Input data:
--------------------------------------------------

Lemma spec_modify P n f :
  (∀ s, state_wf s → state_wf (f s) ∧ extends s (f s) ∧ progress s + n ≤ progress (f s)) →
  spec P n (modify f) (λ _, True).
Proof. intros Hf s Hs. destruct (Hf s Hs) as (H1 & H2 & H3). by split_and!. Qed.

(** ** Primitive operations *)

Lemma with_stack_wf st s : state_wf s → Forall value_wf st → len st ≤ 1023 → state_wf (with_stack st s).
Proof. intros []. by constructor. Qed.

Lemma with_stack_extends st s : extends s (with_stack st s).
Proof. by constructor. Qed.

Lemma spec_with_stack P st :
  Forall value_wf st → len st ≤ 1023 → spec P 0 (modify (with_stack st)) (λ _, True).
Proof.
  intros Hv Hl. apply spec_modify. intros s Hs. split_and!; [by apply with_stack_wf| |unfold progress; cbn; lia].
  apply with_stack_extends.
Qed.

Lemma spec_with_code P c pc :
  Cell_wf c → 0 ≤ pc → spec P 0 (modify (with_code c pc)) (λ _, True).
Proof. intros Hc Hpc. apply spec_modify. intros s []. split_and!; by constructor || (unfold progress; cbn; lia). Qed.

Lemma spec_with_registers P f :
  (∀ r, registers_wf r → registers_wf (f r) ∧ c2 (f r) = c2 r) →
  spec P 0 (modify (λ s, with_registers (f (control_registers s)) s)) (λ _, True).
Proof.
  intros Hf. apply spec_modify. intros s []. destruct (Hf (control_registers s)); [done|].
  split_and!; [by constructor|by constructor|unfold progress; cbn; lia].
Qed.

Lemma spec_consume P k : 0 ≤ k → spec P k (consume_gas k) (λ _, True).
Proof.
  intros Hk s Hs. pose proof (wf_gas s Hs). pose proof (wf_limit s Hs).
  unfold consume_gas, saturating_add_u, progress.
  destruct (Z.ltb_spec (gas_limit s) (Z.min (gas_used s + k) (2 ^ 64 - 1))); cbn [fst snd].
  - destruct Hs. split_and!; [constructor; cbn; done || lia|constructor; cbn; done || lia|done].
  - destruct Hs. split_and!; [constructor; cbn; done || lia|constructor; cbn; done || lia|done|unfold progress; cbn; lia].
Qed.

--------------------------------------------------

How to complete this task:
In the entries above, find each line with "Lemma" and copy it.

Solution for this task:
Lemma spec_modify P n f :
Lemma with_stack_wf st s : state_wf s → Forall value_wf st → len st ≤ 1023 → state_wf (with_stack st s).
Lemma with_stack_extends st s : extends s (with_stack st s).
Lemma spec_with_stack P st :
Lemma spec_with_code P c pc :
Lemma spec_with_registers P f :
Lemma spec_consume P k : 0 ≤ k → spec P k (consume_gas k) (λ _, True).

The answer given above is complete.